Stored data
━━━━━━━━━━━━━━━━

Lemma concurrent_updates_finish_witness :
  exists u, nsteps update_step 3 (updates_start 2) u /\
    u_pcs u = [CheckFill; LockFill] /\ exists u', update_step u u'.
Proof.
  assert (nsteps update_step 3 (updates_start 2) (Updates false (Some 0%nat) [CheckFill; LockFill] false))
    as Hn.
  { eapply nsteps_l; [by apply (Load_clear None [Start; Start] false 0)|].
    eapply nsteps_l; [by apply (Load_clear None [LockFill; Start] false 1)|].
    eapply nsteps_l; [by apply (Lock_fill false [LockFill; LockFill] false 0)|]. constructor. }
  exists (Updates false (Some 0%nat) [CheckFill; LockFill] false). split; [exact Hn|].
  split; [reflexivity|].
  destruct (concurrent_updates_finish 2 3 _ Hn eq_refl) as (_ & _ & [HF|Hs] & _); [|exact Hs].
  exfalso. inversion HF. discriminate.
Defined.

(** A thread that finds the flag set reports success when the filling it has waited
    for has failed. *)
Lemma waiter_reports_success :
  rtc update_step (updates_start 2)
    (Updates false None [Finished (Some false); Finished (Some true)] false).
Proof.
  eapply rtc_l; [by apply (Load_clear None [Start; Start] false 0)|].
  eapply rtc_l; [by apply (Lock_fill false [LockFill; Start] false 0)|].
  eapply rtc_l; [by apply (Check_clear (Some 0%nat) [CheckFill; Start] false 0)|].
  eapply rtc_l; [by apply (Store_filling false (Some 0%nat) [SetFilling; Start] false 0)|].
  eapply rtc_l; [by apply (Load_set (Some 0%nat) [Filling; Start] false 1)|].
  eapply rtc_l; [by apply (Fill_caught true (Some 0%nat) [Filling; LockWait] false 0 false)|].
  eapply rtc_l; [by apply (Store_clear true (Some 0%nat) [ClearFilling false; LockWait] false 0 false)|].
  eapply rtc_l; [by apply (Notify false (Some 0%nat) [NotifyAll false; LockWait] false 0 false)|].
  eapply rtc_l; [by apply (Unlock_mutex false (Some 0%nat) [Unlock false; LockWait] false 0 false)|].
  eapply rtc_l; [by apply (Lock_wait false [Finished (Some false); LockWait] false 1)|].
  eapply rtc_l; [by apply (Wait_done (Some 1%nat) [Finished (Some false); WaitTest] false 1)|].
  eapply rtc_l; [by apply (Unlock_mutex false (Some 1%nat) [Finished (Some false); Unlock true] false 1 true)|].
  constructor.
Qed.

━━━━━━━━━━━━━━━━

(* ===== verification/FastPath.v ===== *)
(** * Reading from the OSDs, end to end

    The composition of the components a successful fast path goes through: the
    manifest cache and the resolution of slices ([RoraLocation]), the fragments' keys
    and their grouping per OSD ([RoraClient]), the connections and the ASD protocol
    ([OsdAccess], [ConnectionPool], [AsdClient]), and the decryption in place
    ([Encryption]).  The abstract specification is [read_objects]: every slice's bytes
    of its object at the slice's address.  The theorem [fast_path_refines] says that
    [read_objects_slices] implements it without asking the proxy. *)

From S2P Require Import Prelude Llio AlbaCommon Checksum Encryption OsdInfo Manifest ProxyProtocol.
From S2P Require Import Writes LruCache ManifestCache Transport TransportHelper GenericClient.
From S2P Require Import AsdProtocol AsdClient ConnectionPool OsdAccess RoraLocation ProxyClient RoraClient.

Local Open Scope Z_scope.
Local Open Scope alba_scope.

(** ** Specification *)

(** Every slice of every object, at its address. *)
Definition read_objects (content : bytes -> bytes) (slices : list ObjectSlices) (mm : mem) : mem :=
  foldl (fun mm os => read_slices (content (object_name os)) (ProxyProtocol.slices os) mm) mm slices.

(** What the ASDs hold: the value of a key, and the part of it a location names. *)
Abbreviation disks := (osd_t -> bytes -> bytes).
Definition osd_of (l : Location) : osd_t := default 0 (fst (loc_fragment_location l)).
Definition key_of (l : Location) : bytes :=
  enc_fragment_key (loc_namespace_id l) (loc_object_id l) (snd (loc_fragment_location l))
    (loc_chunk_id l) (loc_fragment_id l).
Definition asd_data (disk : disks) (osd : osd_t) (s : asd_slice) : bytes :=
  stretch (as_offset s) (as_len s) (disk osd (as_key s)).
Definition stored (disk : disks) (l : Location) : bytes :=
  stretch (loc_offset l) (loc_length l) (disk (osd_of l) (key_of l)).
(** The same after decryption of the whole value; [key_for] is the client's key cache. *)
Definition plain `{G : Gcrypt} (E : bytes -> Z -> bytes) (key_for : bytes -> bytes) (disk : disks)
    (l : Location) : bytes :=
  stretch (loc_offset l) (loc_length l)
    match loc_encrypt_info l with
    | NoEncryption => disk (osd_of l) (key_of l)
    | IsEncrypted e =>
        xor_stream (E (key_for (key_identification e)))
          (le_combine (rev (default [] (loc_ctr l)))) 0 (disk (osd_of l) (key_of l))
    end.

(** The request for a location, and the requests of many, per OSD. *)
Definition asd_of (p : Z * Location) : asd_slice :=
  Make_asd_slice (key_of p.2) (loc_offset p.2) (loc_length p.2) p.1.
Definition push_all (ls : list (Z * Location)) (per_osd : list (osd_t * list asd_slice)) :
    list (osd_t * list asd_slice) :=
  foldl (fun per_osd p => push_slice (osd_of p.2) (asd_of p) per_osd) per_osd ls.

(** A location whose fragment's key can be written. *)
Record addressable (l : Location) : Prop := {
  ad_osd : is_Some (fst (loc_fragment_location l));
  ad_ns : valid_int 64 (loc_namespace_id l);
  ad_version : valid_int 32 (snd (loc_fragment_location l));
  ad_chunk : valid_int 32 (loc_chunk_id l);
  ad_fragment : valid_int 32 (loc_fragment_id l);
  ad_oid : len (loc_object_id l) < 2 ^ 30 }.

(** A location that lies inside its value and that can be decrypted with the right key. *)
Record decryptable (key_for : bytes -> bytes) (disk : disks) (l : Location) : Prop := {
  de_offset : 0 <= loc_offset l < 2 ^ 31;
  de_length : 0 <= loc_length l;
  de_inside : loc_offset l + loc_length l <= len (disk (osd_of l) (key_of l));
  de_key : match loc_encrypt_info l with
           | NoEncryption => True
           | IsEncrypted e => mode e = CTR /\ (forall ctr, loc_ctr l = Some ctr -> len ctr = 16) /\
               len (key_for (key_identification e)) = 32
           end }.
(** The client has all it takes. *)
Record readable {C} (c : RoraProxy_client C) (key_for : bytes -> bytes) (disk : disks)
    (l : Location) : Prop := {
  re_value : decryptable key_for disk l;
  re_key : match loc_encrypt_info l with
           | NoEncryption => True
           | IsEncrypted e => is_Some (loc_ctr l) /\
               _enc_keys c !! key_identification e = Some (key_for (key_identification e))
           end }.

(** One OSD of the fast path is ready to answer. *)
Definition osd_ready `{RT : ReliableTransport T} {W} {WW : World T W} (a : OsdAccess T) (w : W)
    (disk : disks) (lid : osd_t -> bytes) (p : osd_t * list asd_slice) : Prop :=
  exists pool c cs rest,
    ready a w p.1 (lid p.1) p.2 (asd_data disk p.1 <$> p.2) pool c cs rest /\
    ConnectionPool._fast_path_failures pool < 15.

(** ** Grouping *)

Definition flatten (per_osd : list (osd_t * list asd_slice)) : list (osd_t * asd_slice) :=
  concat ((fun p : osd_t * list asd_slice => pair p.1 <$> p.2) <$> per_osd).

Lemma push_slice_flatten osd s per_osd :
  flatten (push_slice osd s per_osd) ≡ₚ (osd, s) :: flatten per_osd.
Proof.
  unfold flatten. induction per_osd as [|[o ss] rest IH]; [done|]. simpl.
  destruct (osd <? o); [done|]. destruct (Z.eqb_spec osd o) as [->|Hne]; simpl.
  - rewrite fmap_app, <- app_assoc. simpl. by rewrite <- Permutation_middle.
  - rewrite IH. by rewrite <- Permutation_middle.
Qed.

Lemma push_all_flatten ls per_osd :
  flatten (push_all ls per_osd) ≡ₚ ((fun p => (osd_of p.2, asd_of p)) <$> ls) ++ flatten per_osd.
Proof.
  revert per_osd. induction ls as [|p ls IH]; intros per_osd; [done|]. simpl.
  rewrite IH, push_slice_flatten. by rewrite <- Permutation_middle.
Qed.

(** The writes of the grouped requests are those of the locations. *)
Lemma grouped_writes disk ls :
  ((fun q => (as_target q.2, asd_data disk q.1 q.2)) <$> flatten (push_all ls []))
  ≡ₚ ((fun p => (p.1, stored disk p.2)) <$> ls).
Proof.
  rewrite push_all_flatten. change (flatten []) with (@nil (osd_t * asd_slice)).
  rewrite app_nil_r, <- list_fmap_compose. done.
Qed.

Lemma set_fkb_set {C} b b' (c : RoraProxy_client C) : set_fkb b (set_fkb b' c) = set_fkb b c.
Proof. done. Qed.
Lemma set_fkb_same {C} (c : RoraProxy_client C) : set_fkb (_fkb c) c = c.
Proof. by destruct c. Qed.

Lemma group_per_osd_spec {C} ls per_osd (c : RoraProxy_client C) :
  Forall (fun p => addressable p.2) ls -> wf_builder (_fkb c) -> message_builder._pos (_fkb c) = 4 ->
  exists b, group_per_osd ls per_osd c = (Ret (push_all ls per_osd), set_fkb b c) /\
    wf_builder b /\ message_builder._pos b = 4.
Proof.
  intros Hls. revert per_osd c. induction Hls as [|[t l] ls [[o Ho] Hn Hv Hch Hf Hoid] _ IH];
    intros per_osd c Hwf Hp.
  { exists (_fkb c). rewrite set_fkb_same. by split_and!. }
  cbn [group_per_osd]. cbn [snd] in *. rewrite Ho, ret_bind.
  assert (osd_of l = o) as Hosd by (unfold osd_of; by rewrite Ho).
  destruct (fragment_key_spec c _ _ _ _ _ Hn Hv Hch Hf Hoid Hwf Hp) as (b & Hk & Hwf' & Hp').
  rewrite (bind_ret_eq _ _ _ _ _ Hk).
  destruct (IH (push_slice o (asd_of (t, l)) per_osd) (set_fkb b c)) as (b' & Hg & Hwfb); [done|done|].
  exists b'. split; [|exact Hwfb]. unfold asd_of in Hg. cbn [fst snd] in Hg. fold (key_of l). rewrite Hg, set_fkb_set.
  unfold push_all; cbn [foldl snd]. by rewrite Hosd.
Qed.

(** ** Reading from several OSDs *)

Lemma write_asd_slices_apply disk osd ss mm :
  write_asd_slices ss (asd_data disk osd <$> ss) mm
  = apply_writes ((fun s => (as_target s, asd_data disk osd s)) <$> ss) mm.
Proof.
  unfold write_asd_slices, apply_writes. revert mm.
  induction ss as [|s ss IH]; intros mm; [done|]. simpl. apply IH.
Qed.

━━━━━━━━━━━━━━━━

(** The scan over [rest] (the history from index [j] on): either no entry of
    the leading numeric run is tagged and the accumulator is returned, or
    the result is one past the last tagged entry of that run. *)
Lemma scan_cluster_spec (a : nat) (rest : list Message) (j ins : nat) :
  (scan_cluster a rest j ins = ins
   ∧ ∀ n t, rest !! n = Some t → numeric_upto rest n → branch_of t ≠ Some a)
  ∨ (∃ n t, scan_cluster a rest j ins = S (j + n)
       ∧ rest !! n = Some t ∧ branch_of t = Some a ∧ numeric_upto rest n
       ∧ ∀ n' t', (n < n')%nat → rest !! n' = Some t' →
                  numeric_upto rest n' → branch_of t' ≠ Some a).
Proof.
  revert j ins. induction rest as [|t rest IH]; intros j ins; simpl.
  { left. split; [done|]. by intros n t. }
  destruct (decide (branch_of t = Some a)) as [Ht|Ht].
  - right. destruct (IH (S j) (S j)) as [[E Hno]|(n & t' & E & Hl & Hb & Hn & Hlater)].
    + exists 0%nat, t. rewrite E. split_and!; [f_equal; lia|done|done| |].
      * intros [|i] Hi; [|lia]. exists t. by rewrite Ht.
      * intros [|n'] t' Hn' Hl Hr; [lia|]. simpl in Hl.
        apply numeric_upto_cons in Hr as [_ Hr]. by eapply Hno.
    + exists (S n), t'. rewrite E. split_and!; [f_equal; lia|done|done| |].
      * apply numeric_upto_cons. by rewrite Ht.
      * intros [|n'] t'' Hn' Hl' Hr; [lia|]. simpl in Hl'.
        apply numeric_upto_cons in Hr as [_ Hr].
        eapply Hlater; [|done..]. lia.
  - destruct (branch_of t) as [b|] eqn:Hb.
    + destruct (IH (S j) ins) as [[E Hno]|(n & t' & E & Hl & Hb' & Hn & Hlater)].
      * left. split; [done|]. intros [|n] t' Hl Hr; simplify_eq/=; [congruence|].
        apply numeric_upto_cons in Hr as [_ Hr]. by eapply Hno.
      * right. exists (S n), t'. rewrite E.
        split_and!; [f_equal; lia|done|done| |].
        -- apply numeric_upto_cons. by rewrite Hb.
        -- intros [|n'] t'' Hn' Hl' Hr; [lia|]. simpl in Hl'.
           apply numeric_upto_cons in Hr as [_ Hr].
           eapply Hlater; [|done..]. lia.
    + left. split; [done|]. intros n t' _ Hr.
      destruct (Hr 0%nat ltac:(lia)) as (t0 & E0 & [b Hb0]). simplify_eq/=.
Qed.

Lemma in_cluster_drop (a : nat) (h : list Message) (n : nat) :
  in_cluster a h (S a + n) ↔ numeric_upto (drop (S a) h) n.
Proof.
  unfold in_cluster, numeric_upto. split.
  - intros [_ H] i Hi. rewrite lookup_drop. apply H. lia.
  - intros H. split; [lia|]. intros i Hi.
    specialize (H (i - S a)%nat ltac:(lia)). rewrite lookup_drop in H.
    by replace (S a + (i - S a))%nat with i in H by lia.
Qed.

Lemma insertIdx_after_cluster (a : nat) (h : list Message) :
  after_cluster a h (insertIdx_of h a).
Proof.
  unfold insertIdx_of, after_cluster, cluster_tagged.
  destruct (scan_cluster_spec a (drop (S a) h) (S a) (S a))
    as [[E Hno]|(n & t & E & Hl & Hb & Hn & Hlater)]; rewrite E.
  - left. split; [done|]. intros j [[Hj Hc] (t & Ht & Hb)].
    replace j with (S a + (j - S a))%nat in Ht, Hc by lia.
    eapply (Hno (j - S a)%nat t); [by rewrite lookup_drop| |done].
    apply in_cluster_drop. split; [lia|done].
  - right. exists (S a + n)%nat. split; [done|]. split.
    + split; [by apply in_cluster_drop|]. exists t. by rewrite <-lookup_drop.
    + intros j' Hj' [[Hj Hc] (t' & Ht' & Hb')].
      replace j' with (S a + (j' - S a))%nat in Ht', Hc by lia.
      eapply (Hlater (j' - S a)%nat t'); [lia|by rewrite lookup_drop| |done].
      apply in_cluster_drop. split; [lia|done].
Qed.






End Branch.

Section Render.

━━━━━━━━━━━━━━━━

> **TASK DIRECTIONS**: Give back, word for word, only the lines above from the line holding "Record addressable (l" to the line holding "Record decryptable (key_for", both included.

> **ANSWER TO THE EXERCISE**:
Record addressable (l : Location) : Prop := {
  ad_osd : is_Some (fst (loc_fragment_location l));
  ad_ns : valid_int 64 (loc_namespace_id l);
  ad_version : valid_int 32 (snd (loc_fragment_location l));
  ad_chunk : valid_int 32 (loc_chunk_id l);
  ad_fragment : valid_int 32 (loc_fragment_id l);
  ad_oid : len (loc_object_id l) < 2 ^ 30 }.

(** A location that lies inside its value and that can be decrypted with the right key. *)
Record decryptable (key_for : bytes -> bytes) (disk : disks) (l : Location) : Prop := {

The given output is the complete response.